Friday, 14 January 2005 - 10:00 AM

This presentation is part of: Trauma and Bereavement

Community-Based Response to Trauma : A Three-Part Study of a Successful Program

Robert Paulson, PhD, Louis de la Parte Florida Mental Health Institute, University of South Florida and Lenore Behar, PhD, Child and Family Program Strategies.

This oral paper presentation will report on the evaluation of a community based trauma intervention program for youth. The program success suggests that this type of program should be an essential component of children's services.

In communities across the country, traumatic events occur, whether these events are described as family violence, violence in the school or community, homicides or suicides, natural disasters, or acts of terrorism. When a traumatic event takes place within a community, a normal stress response occurs to those who are exposed. One of the most vulnerable populations in the community is its children and youth. The Community Services Program (CSP) at the Arbour Trauma Center in Boston has developed a conceptual and practice framework for responding to such events. The interventions are designed to help the children and youth, their families, their teachers, and their neighbors through their responses to trauma, fostering strength and safety, and preventing traumatic situations from having lifelong, negative effects. The interventions follow a set of protocols designed 1) to provide support; and 2) to identify internal and external resources that can augment normal recovery over a normal period of time, relying on the children and youths’ strengths and capacity to adapt. The protocols are highly structured, phase-oriented, and developmentally tailored. The protocols also screen for those children and youth who will require more intensive interventions and/or treatment.

An important element of CSP’s intervention strategy is the development of a broad network of helpers from the community to play a central role in the resolution and recovery from trauma. These helpers are the local “experts” that include practicing clinicians, teachers and other school personnel, community youth workers and others who can have a healing role.

The evaluation consisted of three main components. Structured interviews were conducted with 29 community leaders/stakeholders to gather their views of the program, its impact on individuals and communities, and its quality. A review was done of 63 randomly selected cases (25%) of the 250 case records of interventions with individuals and community groups experiencing traumatic events to assess the breadth and depth of the interventions, the manpower and time required, and the effectiveness of the interventions.

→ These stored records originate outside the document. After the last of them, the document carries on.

(** C30. When the panel of the objects is rendered the session is active and
    the panel holds between one and six cards, as many as [stats] has
    labels if these are fewer than six; no label has two cards, and a card
    shows the count [stats] holds for its label, which is not zero. *)
Theorem object_cards_sound es s cards :
  arun es Advanced.init = Some s →
  AdvancedDash.objects (AdvancedDash.render s) = Some cards →
  Advanced.isSessionActive s = true ∧
  0 < length cards ∧
  length cards = 6 `min` size (Obj.stats (Advanced.objects s)) ∧
  NoDup cards.*1 ∧
  ∀ l n, (l, n) ∈ cards →
         Obj.stats (Advanced.objects s) !! l = Some n ∧ 0 < n.
Proof.
  intros [[Hs _ _ _]%WellFormed_reachable _ _]%run_Hooks Hc.
  unfold AdvancedDash.render in Hc. simpl in Hc.
  destruct (Advanced.isSessionActive s); [|done].
  case_bool_decide as Hn; simplify_eq/=.
  destruct (cards_sound 6 _ Hs) as (Hl & ? & ?).
  unfold AdvancedDash.objectCards. rewrite Hl. split_and!; try done. lia.
Qed.

End AdvancedDashboard.

(** ** The dashboard of the basic manager *)

Section BasicDashboard.
Context `{Entries} (tl : Z → string) (stringify : DetectionStats → string).

Lemma basic_exec_reachable e s s' :
  Basic.exec tl stringify e s = Some s' →
  Obj.reachable (Basic.hook s) → Obj.reachable (Basic.hook s').
Proof.
  destruct e as [e0|v| | |now]; simpl; intros He Hr;
    repeat case_match; simplify_option_eq; try done.
  - by eapply Obj.exec_reachable.
  - unfold Basic.handleStart. case_match; [|done].
    by apply (Obj.exec_reachable (Obj.EStart (Some 1000%Z)) (Basic.hook s)).
  - by apply (Obj.exec_reachable Obj.EStop (Basic.hook s)).
Qed.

In-depth structured interviews were conducted with 55 randomly selected licensed professionals, school personnel and community workers who participated, over the past 4 years, in training to learn how to provide interventions at the time of traumatic events.

Results indicated that the program had a substantial impact on communities in dealing with traumatic events and prepared communities for future trauma events. Respondents and case records indicated that the program had responded to a wide variety of traumas but the greatest number were homicides and suicides. They served a wide variety of ethnic groups and provided numerous interventions around one incident which served the particular needs of that community.

A critical finding was that schools and communities felt much better prepared to intervene in future traumatic events. This suggests that such programs would be an important addition to the services provided for children.